• Required action
Your answer should consist of the lines below that hold the word "eexists".

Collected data

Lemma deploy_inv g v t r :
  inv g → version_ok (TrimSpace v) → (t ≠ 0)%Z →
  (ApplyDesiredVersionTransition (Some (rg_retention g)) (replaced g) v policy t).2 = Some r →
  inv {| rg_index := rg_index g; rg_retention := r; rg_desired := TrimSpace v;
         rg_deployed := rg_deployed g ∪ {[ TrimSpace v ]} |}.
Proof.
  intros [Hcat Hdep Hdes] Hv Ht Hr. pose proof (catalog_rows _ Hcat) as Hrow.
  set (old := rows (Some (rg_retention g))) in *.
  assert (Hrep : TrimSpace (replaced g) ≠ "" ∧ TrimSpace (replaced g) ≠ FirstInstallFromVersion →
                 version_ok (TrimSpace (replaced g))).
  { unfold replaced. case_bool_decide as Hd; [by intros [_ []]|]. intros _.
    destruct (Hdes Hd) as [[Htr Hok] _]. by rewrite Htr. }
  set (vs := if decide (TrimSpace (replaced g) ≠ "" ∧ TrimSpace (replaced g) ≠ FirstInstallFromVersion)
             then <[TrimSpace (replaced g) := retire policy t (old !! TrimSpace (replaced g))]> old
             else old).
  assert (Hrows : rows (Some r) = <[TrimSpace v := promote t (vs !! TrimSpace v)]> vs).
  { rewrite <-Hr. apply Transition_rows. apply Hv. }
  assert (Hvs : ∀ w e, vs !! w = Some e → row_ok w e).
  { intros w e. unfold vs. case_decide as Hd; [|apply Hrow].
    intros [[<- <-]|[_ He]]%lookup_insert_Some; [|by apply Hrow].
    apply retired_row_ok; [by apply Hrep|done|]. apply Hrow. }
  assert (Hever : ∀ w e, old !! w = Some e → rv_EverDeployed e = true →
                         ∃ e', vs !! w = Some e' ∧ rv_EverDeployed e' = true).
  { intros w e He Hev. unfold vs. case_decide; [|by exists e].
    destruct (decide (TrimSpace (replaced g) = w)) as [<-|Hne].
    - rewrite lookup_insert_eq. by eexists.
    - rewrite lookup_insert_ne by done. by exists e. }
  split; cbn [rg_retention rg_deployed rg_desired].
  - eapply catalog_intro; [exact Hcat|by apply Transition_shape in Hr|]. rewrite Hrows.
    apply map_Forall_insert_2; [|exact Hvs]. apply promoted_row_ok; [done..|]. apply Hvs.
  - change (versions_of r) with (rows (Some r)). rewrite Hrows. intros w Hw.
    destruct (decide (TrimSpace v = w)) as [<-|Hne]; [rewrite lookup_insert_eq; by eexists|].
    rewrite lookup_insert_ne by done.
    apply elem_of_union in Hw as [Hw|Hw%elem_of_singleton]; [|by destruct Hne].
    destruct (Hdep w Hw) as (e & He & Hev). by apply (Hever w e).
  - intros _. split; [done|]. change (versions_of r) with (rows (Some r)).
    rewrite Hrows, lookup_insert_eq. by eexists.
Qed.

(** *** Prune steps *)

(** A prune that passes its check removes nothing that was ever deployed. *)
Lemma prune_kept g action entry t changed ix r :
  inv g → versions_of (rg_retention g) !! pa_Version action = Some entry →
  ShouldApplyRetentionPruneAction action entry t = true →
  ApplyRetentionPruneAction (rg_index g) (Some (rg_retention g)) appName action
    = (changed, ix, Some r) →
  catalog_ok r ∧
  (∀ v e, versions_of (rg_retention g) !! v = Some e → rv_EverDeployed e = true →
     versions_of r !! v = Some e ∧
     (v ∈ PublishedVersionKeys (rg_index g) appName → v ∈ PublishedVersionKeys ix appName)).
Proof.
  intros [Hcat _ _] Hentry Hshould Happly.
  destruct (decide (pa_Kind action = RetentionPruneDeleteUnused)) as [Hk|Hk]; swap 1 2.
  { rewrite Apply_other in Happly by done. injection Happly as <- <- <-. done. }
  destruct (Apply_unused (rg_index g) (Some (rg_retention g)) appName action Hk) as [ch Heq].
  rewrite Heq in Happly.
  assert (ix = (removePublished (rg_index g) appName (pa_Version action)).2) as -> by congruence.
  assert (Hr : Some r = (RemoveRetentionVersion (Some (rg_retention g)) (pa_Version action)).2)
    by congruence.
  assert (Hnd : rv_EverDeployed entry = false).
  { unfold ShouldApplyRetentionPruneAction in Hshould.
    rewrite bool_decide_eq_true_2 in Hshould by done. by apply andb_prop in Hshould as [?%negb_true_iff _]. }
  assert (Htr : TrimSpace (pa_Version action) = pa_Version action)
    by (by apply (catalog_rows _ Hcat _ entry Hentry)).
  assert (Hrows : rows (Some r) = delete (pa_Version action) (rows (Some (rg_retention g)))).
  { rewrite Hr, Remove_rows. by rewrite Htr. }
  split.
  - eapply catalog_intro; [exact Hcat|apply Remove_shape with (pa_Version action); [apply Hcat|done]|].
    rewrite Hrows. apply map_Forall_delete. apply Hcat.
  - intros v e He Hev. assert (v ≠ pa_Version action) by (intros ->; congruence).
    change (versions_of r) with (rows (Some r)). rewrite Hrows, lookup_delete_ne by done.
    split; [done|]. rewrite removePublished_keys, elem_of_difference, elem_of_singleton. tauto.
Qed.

--

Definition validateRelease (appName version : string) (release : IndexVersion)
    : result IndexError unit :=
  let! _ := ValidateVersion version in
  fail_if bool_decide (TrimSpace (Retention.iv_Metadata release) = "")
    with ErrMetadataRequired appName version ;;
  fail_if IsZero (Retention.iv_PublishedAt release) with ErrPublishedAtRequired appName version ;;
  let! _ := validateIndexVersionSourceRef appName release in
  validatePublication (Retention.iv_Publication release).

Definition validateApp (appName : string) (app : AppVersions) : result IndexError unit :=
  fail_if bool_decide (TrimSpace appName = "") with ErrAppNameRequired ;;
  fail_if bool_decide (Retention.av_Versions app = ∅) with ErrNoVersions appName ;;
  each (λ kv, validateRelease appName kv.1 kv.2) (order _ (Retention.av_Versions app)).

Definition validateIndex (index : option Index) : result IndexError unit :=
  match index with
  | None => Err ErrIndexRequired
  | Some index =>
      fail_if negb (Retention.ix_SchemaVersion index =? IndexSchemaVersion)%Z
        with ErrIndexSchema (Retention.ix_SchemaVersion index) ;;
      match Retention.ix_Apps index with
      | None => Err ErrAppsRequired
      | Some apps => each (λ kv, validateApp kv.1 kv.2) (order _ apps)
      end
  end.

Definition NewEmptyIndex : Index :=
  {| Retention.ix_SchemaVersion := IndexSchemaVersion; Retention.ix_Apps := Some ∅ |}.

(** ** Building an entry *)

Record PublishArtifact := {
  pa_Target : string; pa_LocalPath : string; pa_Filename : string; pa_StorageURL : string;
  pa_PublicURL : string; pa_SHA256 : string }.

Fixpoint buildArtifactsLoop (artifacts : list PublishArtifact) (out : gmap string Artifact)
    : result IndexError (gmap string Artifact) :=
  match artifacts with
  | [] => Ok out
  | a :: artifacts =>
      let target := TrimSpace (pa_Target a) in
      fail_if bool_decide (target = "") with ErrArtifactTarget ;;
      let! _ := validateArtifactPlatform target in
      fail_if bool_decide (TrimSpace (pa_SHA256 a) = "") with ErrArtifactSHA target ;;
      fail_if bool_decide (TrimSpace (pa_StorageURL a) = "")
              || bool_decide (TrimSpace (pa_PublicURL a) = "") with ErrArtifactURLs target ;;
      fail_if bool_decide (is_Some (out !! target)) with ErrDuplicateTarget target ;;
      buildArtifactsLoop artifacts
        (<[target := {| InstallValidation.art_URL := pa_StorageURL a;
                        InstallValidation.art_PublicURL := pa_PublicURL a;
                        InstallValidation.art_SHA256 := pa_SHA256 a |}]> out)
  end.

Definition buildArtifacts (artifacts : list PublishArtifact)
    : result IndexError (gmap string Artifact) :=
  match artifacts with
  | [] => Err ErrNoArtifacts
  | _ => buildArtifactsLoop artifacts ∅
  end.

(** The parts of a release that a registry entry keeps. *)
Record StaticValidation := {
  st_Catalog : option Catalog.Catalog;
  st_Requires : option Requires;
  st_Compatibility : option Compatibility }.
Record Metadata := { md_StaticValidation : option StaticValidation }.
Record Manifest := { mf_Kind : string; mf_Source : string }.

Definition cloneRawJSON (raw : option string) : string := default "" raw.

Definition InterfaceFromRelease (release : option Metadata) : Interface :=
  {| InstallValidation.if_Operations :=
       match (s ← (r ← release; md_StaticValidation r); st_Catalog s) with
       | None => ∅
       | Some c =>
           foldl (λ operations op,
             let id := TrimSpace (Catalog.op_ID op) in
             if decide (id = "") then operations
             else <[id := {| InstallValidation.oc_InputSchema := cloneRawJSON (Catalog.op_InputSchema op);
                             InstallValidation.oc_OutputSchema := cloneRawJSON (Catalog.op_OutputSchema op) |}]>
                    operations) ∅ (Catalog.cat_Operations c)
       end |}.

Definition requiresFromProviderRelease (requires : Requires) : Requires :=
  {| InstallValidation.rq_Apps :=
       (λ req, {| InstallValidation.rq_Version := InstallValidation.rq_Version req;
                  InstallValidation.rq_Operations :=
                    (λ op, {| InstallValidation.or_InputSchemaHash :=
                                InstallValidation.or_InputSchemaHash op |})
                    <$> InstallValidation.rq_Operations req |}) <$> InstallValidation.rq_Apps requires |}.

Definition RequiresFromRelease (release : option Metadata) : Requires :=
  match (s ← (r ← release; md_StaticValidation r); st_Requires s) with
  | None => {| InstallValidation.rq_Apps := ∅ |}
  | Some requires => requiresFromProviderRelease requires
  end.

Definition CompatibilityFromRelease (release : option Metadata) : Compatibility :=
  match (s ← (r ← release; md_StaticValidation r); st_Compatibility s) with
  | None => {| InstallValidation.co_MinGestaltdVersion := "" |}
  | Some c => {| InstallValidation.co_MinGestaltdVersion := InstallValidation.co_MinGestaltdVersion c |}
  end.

---

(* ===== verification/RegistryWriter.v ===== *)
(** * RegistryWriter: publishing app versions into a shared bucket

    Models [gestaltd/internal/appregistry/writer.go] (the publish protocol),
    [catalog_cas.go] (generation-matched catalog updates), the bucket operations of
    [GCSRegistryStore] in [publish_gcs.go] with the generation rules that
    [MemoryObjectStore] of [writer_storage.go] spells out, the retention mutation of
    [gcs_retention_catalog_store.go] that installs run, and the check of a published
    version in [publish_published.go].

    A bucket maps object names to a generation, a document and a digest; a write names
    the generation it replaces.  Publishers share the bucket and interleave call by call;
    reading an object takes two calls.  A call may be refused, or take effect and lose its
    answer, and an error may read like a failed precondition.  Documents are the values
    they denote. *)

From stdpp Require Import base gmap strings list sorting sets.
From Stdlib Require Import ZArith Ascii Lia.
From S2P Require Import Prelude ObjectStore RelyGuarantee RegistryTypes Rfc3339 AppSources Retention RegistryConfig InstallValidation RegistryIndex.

• Answer to this exercise
    - rewrite lookup_insert_eq. by eexists.
    destruct (decide (TrimSpace v = w)) as [<-|Hne]; [rewrite lookup_insert_eq; by eexists|].
    rewrite Hrows, lookup_insert_eq. by eexists.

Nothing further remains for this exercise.